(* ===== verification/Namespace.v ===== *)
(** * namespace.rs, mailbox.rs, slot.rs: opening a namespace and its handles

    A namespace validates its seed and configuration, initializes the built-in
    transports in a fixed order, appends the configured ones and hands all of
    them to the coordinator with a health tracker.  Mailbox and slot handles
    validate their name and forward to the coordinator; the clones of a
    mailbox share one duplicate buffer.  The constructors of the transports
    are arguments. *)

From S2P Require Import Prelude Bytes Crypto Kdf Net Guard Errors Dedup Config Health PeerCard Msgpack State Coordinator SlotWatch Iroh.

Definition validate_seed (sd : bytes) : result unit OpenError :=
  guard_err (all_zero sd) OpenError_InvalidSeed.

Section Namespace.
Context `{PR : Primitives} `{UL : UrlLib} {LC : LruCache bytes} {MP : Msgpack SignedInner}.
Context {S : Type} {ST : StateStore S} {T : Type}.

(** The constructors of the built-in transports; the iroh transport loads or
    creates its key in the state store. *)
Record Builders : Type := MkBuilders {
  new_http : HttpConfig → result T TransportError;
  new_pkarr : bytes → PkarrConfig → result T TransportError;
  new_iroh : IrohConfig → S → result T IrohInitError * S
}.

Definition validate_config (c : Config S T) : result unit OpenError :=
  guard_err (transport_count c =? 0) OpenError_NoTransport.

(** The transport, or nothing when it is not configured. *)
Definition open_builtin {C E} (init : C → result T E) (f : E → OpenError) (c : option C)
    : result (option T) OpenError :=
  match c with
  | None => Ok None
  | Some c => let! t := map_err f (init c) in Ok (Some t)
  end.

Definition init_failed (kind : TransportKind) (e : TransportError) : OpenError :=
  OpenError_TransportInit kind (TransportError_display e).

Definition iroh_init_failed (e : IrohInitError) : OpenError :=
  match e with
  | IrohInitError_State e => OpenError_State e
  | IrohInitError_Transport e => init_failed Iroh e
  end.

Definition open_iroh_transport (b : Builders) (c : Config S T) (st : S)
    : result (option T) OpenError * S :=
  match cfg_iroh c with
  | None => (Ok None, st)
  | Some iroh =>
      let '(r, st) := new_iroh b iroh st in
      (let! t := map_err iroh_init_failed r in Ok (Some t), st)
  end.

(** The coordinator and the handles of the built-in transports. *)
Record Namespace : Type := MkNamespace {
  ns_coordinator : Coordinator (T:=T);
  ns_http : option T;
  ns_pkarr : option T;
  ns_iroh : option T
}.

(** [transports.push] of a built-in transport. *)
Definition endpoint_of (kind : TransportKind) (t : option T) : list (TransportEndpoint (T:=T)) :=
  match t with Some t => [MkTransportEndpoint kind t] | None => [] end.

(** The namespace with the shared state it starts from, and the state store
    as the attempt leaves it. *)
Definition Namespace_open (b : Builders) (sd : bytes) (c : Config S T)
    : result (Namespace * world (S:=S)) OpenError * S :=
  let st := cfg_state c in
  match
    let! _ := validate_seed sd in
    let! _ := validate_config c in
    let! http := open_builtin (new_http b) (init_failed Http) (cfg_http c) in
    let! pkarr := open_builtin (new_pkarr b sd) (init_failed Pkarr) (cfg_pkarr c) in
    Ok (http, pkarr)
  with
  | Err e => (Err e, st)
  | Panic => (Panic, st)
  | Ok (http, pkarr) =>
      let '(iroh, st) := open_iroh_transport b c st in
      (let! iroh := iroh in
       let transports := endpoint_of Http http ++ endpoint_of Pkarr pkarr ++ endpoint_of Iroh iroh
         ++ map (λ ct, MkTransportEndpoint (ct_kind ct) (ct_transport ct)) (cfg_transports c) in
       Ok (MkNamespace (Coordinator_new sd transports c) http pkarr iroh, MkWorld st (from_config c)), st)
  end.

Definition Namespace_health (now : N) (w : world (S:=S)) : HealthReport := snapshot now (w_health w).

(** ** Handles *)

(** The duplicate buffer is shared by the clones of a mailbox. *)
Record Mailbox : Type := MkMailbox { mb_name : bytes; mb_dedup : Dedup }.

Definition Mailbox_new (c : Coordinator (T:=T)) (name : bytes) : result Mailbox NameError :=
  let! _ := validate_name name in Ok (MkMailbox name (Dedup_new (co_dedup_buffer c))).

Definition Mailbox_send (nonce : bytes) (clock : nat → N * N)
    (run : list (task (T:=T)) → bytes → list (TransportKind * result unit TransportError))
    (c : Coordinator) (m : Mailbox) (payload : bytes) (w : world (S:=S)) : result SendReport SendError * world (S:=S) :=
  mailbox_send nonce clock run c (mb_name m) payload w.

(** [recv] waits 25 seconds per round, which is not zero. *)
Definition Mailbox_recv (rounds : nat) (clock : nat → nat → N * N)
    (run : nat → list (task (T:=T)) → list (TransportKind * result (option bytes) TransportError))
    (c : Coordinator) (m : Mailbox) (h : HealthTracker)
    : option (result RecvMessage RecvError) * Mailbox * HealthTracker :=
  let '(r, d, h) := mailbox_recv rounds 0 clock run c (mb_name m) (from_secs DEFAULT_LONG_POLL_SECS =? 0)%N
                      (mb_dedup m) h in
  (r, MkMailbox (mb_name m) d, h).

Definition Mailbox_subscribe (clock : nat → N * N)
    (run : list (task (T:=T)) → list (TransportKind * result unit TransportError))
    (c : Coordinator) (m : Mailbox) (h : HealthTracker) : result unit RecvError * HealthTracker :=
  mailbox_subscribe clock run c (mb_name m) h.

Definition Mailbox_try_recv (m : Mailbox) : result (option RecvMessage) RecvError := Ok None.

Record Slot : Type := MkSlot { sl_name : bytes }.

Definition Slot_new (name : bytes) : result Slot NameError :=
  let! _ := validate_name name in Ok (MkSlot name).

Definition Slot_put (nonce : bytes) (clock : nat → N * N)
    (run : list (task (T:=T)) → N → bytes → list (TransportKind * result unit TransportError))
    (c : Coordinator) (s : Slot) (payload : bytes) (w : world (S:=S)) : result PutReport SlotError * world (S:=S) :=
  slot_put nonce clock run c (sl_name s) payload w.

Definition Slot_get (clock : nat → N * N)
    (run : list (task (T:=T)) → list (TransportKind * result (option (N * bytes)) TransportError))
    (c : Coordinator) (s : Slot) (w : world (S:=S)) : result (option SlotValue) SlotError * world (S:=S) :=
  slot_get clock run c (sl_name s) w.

....

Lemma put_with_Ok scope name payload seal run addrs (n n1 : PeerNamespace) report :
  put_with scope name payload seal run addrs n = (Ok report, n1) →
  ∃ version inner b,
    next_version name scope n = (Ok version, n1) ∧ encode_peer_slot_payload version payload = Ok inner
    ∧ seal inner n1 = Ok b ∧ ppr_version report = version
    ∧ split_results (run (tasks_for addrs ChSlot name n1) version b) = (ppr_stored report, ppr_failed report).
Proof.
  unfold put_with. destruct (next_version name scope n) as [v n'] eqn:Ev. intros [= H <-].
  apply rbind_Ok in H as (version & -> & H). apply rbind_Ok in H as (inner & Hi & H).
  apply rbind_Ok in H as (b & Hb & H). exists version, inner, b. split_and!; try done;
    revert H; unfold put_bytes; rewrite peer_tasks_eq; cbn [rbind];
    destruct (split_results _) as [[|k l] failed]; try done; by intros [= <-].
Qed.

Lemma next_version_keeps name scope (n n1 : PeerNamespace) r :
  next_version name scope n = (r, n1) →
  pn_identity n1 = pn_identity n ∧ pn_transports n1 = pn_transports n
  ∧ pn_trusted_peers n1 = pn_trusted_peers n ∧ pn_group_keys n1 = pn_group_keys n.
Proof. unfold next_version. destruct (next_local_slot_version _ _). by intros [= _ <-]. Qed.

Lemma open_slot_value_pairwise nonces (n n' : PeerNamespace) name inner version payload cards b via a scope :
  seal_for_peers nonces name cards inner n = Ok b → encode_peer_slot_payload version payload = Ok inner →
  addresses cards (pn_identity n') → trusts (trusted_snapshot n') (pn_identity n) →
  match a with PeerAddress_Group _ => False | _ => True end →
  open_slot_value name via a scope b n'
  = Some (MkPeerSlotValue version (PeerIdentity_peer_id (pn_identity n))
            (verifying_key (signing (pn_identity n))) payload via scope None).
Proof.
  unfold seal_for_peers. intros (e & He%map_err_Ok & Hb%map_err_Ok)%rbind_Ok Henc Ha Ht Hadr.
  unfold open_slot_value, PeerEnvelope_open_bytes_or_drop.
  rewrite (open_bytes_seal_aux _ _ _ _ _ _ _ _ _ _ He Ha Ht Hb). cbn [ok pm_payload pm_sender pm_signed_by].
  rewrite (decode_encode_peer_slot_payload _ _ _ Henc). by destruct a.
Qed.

....

(What the task requires) Given the records above, return exactly the lines starting at the line containing "creates its key in the state store. *)" and ending at the line containing "e => OpenError_State e", including both.

(Exercise answer)
    creates its key in the state store. *)
Record Builders : Type := MkBuilders {
  new_http : HttpConfig → result T TransportError;
  new_pkarr : bytes → PkarrConfig → result T TransportError;
  new_iroh : IrohConfig → S → result T IrohInitError * S
}.

Definition validate_config (c : Config S T) : result unit OpenError :=
  guard_err (transport_count c =? 0) OpenError_NoTransport.

(** The transport, or nothing when it is not configured. *)
Definition open_builtin {C E} (init : C → result T E) (f : E → OpenError) (c : option C)
    : result (option T) OpenError :=
  match c with
  | None => Ok None
  | Some c => let! t := map_err f (init c) in Ok (Some t)
  end.

Definition init_failed (kind : TransportKind) (e : TransportError) : OpenError :=
  OpenError_TransportInit kind (TransportError_display e).

Definition iroh_init_failed (e : IrohInitError) : OpenError :=
  match e with
  | IrohInitError_State e => OpenError_State e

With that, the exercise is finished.